(* ===== verification/UnarzlMain.v ===== *)
(** * The command line of unarzl (unarzl/src/main.c)

    [main] reads a file into memory, has [unarzl] decompress it and writes the
    result.  The environment gives for each file what the single calls of
    [fread] deliver and how many bytes those of [fwrite] take; both loops go on
    until everything is through, at the offset of the last portion instead of
    the sum of all. *)

From stdpp Require Import prelude strings.
From S2P Require Import Prelude Bytes Deobf Arzl.

(** What [ftell] gives at the end of the file, and the portions of the reads *)
Record input_file := Input { ftell : Z; portions : list mem }.

Section Main.
(** What [realloc] and [malloc] return; the files that can be opened; the
    fuel of [unarzl] and of the loops. *)
Context (realloc : Z -> Z * mem) (malloc : Z -> option mem).
Context (open_in : string -> option input_file) (open_out : string -> option (list Z)).
Context (fuel : nat).

(** [while ((count = fread(inbuf+count, 1, size, input)) < size) size -= count;]
    gives the buffer and the last [size]. *)
Fixpoint read_loop (n : nat) (inbuf : mem) (size count : Z) (input : list mem) : run (mem * Z) :=
  match n with
  | O => OutOfFuel
  | S n' =>
      let bs := take (Z.to_nat size) (hd [] input) in
      inbuf ← blit inbuf count bs;
      let count := mlen bs in
      if count <? size then read_loop n' inbuf (u32 (size - count)) count (tl input)
      else Done (inbuf, size)
  end.

(** The same for [fwrite]; gives the file written. *)
Fixpoint write_loop (n : nat) (outbuf : mem) (size count : Z) (takes : list Z) (file : mem) : run mem :=
  match n with
  | O => OutOfFuel
  | S n' =>
      bs ← slice outbuf count (Z.to_nat size);
      let count := Z.min size (hd 0 takes) in
      let file := file ++ take (Z.to_nat count) bs in
      if count <? size then write_loop n' outbuf (u32 (size - count)) count (tl takes) file
      else Done file
  end.

(** The exit code and what is in the output file; the jump to [error] closes
    both streams, opened or not. *)
Definition main (args : list string) : run (Z * option mem) :=
  match args with
  | [] => Done (1, None)
  | input_path :: rest =>
      match open_in input_path with
      | None => Fault FNull
      | Some input =>
          match open_out (hd "uncompressed_data.bin"%string rest) with
          | None => Fault FNull
          | Some takes =>
              let size := u32 (ftell input) in
              match malloc size with
              | None => Done (1, Some [])
              | Some inbuf =>
                  '(inbuf, size) ← read_loop fuel inbuf size 0 (portions input);
                  '(outbuf, size) ← unarzl fuel realloc inbuf size;
                  file ← write_loop fuel outbuf size 0 takes [];
                  Done (0, Some file)
              end
          end
      end
  end.

(** ** A file that is read and written whole *)

Lemma read_loop_whole n inbuf bs more : mlen inbuf = mlen bs ->
  read_loop (S n) inbuf (mlen bs) 0 (bs :: more) = Done (bs, mlen bs).
Proof.
  intros Hl. cbn [read_loop hd]. replace (Z.to_nat (mlen bs)) with (length bs) by (unfold mlen; lia).
  rewrite firstn_all. unfold blit. replace (_ && _) with true by (unfold mlen in *; lia).
  cbn [mbind run_bind]. rewrite Z.ltb_irrefl. change (Z.to_nat 0) with 0%nat. rewrite take_0.
  rewrite drop_ge by (unfold mlen in Hl; lia). cbn. by rewrite app_nil_r.
Qed.

Lemma write_loop_whole n outbuf size t more : 0 <= size <= mlen outbuf -> size <= t ->
  write_loop (S n) outbuf size 0 (t :: more) [] = Done (take (Z.to_nat size) outbuf).
Proof.
  intros Hs Ht. cbn [write_loop hd]. unfold slice. replace (_ && _) with true by (unfold mlen in *; lia).
  cbn [mbind run_bind]. rewrite Z.min_l, Z.ltb_irrefl by lia. rewrite drop_0. cbn [app].
  by rewrite take_take, Nat.min_id.
Qed.

(** The file of a stored segment: a header of four bytes, and the data *)
Definition packed (hdr : mem) (flags : Z) (data : mem) : mem := hdr ++ stored flags data.

Lemma unarzl_stored n hdr flags data base block m : length hdr = 4%nat -> Z.land flags 0x80 <> 0 ->
  mlen (packed hdr flags data) < 2 ^ 31 -> mlen data <> 0 ->
  realloc (mlen (packed hdr flags data) * 2) = (base, block) ->
  mlen block = mlen (packed hdr flags data) * 2 ->
  arzl_deobfuscate (data ++ drop (length data) block) (mlen data) 2 = Done m ->
  unarzl (S n) realloc (packed hdr flags data) (mlen (packed hdr flags data)) = Done (m, mlen data).
Proof.
  intros Hhdr Hf Hl Hd Hr Hb Hm. unfold unarzl. cbn [unarzl_loop].
  assert (mlen (packed hdr flags data) = 9 + mlen data) as El.
  { unfold mlen, packed, stored, be4. rewrite length_app. cbn [length app]. lia. }
  assert (0 <= mlen data) by (unfold mlen; lia).
  rewrite (u32_small (_ * 2)), Hr by lia. unfold packed. rewrite drop_app_ge by lia.
  rewrite Hhdr. cbn [Nat.sub drop]. fold (packed hdr flags data). rewrite <- Hb.
  rewrite drop_0, stored_fits by (done || lia). cbn [mbind run_bind].
  rewrite (proj2 (Z.eqb_neq _ _)) by lia. cbn [mbind run_bind]. rewrite s32_small by lia. by rewrite Hm.
Qed.

(** From a file whose data are the stored form of some code, run through
    the filter, the tool writes that code. *)
Theorem main_unpacks path rest input takes hdr flags code data base block more :
  open_in path = Some (Input (mlen (packed hdr flags data)) (packed hdr flags data :: more)) ->
  open_out (hd "uncompressed_data.bin"%string rest) = Some (mlen data :: takes) ->
  length hdr = 4%nat -> Z.land flags 0x80 <> 0 -> mlen (packed hdr flags data) < 2 ^ 31 ->
  malloc (mlen (packed hdr flags data)) = Some input -> mlen input = mlen (packed hdr flags data) ->
  realloc (mlen (packed hdr flags data) * 2) = (base, block) ->
  mlen block = mlen (packed hdr flags data) * 2 -> bytes_ok code -> bytes_ok block ->
  code <> [] -> length code = length data ->
  filter_segment act_v2_filter (code ++ drop (length data) block) (mlen data)
    = data ++ drop (length data) block ->
  (0 < fuel)%nat -> main (path :: rest) = Done (0, Some code).
Proof.
  intros Hin Hout Hhdr Hf Hl Hmal Hinput Hr Hb Hcode Hblock Hne Hlen Hfilter Hfuel.
  set (file := packed hdr flags data) in *.
  assert (mlen file = 9 + mlen data) as El.
  { unfold file, mlen, packed, stored, be4. rewrite length_app. cbn [length app]. lia. }
  assert (0 < mlen data) as Hd by (unfold mlen; destruct code; [done|cbn in Hlen; lia]).
  destruct fuel as [|n] eqn:Efuel; [lia|]. unfold main. rewrite Hin, Hout. cbn [ftell portions].
  rewrite (u32_small (mlen file)) by lia. rewrite Hmal, Efuel, read_loop_whole by done. cbn [mbind run_bind].
  assert (arzl_deobfuscate (data ++ drop (length data) block) (mlen data) 2
    = Done (code ++ drop (length data) block)) as Edeobf.
  { rewrite <- Hfilter. apply deobfuscate_v2_filtered; [|done|].
    - apply Forall_app. split; [done|]. by apply Forall_drop.
    - unfold mlen in *. rewrite length_app, length_drop. lia. }
  pose proof (unarzl_stored n hdr flags data base block _ Hhdr Hf Hl ltac:(lia) Hr Hb Edeobf) as E.
  fold file in E. rewrite E. cbn [mbind run_bind].
  rewrite write_loop_whole; [|unfold mlen in *; rewrite length_app; lia|lia].
  cbn [mbind run_bind]. unfold mlen. by rewrite Nat2Z.id, <- Hlen, take_app_length.
Qed.

(** When the file ends before the size that was measured, the tool waits
    for the rest for ever. *)
Theorem read_loop_waits n inbuf size count : 0 < size -> 0 <= count <= mlen inbuf ->
  size < 2 ^ 32 -> read_loop n inbuf size count [] = OutOfFuel.
Proof.
  intros Hs Hc Hu. revert inbuf count Hc. induction n as [|n IH]; intros inbuf count Hc; [done|].
  cbn [read_loop hd tl]. rewrite take_nil. unfold blit.
  replace (_ && _) with true by (unfold mlen in *; cbn; lia). cbn [mbind run_bind app].
  change (mlen []) with 0. rewrite (proj2 (Z.ltb_lt _ _) Hs), u32_small by lia.
  rewrite Z.sub_0_r. apply IH. unfold mlen in *. rewrite !length_app, length_take, length_drop. cbn. lia.
Qed.
End Main.

(** A NOP and its slack, stored; the block given by [realloc] is zero. *)
Lemma main_unpacks_witness :
  main (fun n => (0, replicate (Z.to_nat n) 0)) (fun n => Some (replicate (Z.to_nat n) 0))
    (fun _ => Some (Input 13 [packed [65; 82; 90; 76] 0x80 [0; 0xBF; 0; 0xBF]])) (fun _ => Some [4]) 1
    ["in"; "out"]%string = Done (0, Some [0; 0xBF; 0; 0xBF]).
Proof.
  apply (main_unpacks _ _ _ _ 1 "in" ["out"%string] (replicate 13 0) [] [65; 82; 90; 76] 0x80
    [0; 0xBF; 0; 0xBF] [0; 0xBF; 0; 0xBF] 0 (replicate 26 0) []);
    first [reflexivity | discriminate | lia | by apply (bool_decide_unpack _); reflexivity].
Defined.

Lemma read_loop_waits_witness : read_loop 1000 [1; 2; 3] 2 1 [] = OutOfFuel.
Proof. apply (read_loop_waits 1000 [1; 2; 3] 2 1); unfold mlen; cbn [length]; lia. Defined.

### REQUIRED ACTION
Copy out each line of the entries that holds "args".

### SOLUTION
Definition main (args : list string) : run (Z * option mem) :=
  match args with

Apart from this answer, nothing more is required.